How important is technology at your practice? On a scale of 1 to 10, internist Sangeetha Murthy says she would rate it a 9.5. The San Diego-based solo physician employs only one staff member who mans the front-desk at her practice for three hours each day. But where manpower is lacking, Murthy uses technology to fill in the blanks. "A lot of the things I use I have found by identifying a need and going and looking for something that meets that need," she says. Her searches have led her to technology large and small — from an EHR to an assortment of mobile apps.
Murthy, though, is an outlier, judging from the results of our 2012 Technology Survey, Sponsored by AT&T. EHR implementation hovers around 50 percent, and other technology — ranging from patient portals to tablets — is slow on the uptick as well. It's an understandable trend. As more and more healthcare-related tech tools emerge, so does confusion about what practices need to acquire and what they can easily go without.
To help provide some guidance, we compiled a list of five of the biggest tech trends occurring in healthcare right now, and we asked healthcare technology experts and physicians to weigh in with their thoughts and their recommendations.
* Curious about the numbers? Look at the data from our 2012 Technology Survey.
The not-so-voluntary trend
As you might have guessed, Murthy is an avid user of an EHR. She implemented the technology at her practice in 2008 (and switched to a different system in 2010) and she says, "I could not see myself practicing without it." Improved efficiency and ease of access to patient medical records are two of the key perks, she says.

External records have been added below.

Definition str_find (this needle pos nsize : Z) : Run Z :=
  size ← str_size this;
  if decide (u64 (nsize + pos) > size \/ u64 (nsize + pos) < pos) then mret npos else
  if decide (nsize = 0) then mret pos else
  haystack ← str_data this;
  let nsize_1 := nsize - 1 in
  lastNeedle ← load_byte (needle + nsize_1);
  let iEnd := haystack + size - nsize_1 in
  iter (S (Z.to_nat (size + 1))) (fun '(i, skip) =>
    if decide (i < iEnd) then
      r ← match_last i iEnd nsize_1 lastNeedle;
      match r with
      | None => mret (inr npos)
      | Some i =>
          found ← match_all i needle nsize;
          if found : bool then mret (inr (i - haystack)) else
          skip ← (if decide (skip = 0) then compute_skip needle nsize_1 lastNeedle else mret skip);
          mret (inl (i + skip, skip))
      end
    else mret (inr npos)) (haystack + pos, 0).

(** ** The other searches *)

(** [for (;; --i) { if (test(i)) return i - begin(); if (i == begin()) break; }] *)
Definition search_back (test : Z -> Run bool) (b i : Z) : Run Z :=
  iter (S (Z.to_nat (i - b))) (fun i =>
    t ← test i;
    if t : bool then mret (inr (i - b)) else
    if decide (i = b) then mret (inr npos) else mret (inl (i - 1))) i.

(** [for (; i != finish; ++i) { if (test(i)) return i - begin(); }] *)
Definition search_on (test : Z -> Run bool) (b i finish : Z) : Run Z :=
  iter (S (Z.to_nat (finish - i))) (fun i =>
    if decide (i <> finish) then
      t ← test i;
      if t : bool then mret (inr (i - b)) else mret (inl (i + 1))
    else mret (inr npos)) i.

Definition str_rfind (this s pos n : Z) : Run Z :=
  len ← str_length this;
  if decide (n > len) then mret npos else
  let pos := Z.min pos (len - n) in
  if decide (n = 0) then mret pos else
  b ← str_cbegin this;
  search_back (fun i =>
    x ← load_byte i; y ← load_byte s;
    if decide (x = y) then r ← char_traits_compare i s n; mret (bool_decide (r = 0)) else mret false) b (b + pos).

Definition one_of (s n : Z) (i : Z) : Run bool := c ← load_byte i; traits_find s n c.
Definition none_of (s n : Z) (i : Z) : Run bool := c ← load_byte i; r ← traits_find s n c; mret (negb r).

Definition find_first_of (this s pos n : Z) : Run Z :=
  len ← str_length this;
  if decide (pos > len \/ n = 0) then mret npos else
  b ← str_cbegin this; e ← str_cend this;
  search_on (one_of s n) b (b + pos) e.

Definition find_last_of (this s pos n : Z) : Run Z :=
  em ← str_empty this;
  if decide (em = false /\ n > 0) then
    len ← str_length this;
    let pos := Z.min pos (len - 1) in
    b ← str_cbegin this;
    search_back (one_of s n) b (b + pos)
  else mret npos.

Definition find_first_not_of (this s pos n : Z) : Run Z :=
  len ← str_length this;
  if decide (pos < len) then
    b ← str_cbegin this; e ← str_cend this;
    search_on (none_of s n) b (b + pos) e
  else mret npos.

Definition find_last_not_of (this s pos n : Z) : Run Z :=
  em ← str_empty this;
  if decide (em = false) then
    len ← str_size this;
    let pos := Z.min pos (len - 1) in
    b ← str_cbegin this;
    search_back (none_of s n) b (b + pos)
  else mret npos.

(** ** Comparisons *)

Definition compare_ptr (this pos1 n1 s n2 : Z) : Run Z :=
  sz ← str_size this;
  enforce (bool_decide (pos1 <= sz)) out_of_bounds;;
  let n1 := procrustes n1 (sz - pos1) in
  d ← str_data this;
  r ← char_traits_compare (pos1 + d) s (Z.min n1 n2);
  mret (if decide (r <> 0) then r else if decide (n1 > n2) then 1 else if decide (n1 < n2) then -1 else 0).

But dermatologist Steven Shapiro, whose six-physician multilocation group practice implemented its EHR in September 2011, is not yet a happy customer. He says he suspects EHR satisfaction will not occur until "upwards of two years" after implementation. "There's a lot of frustration, a lot of loss of income, a lot of patient dissatisfaction," says Shapiro, noting that the system has decreased efficiency overall, and as a result, lead to increased patient wait times, longer patient visits, and fewer total patient visits per day.
Still, Shapiro, of Hattiesburg, Miss., says it was the right decision to implement the EHR. "We felt that — based on trends and where we thought medicine was going — we had this window of time and that implementation earlier rather than later would be the best way to go," he says.
The window he's referring to is the period of time practices have to receive federal incentives for meaningfully using an EHR (the Medicare incentive program ends in 2016), and the dwindling amount of time practices have to implement an EHR before 2015, when they will begin experiencing Medicare payment reductions for not doing so.
If financial incentives and lower reimbursements on the federal level are not enough to convince you that it's time to acquire an EHR, there are other factors to consider. Commercial payers will likely begin providing differential reimbursement to practices based on whether they have implemented one, says former practicing family physician Paul Kleeberg, clinical director of the Minnesota and North Dakota Regional Extension Center for Health Information Technology, which assists physicians and practices transition to EHRs.
In addition, as reimbursement shifts from volume of services to value of services, practices will need to prove that they are providing high quality care to patients, says Kleeberg, who is based in Bloomington, Minn. "It will be a lot easier to demonstrate and show quality when you have an EHR and can produce the numbers, than when all of your numbers are locked in a chart room in individual charts," he says.
The time-saving trend
Though Shapiro is struggling to embrace his EHR, his patient portal is a different story. "It's easily implemented, the patients very much appreciate it, and I think it gives us a better relationship with our patients," he says.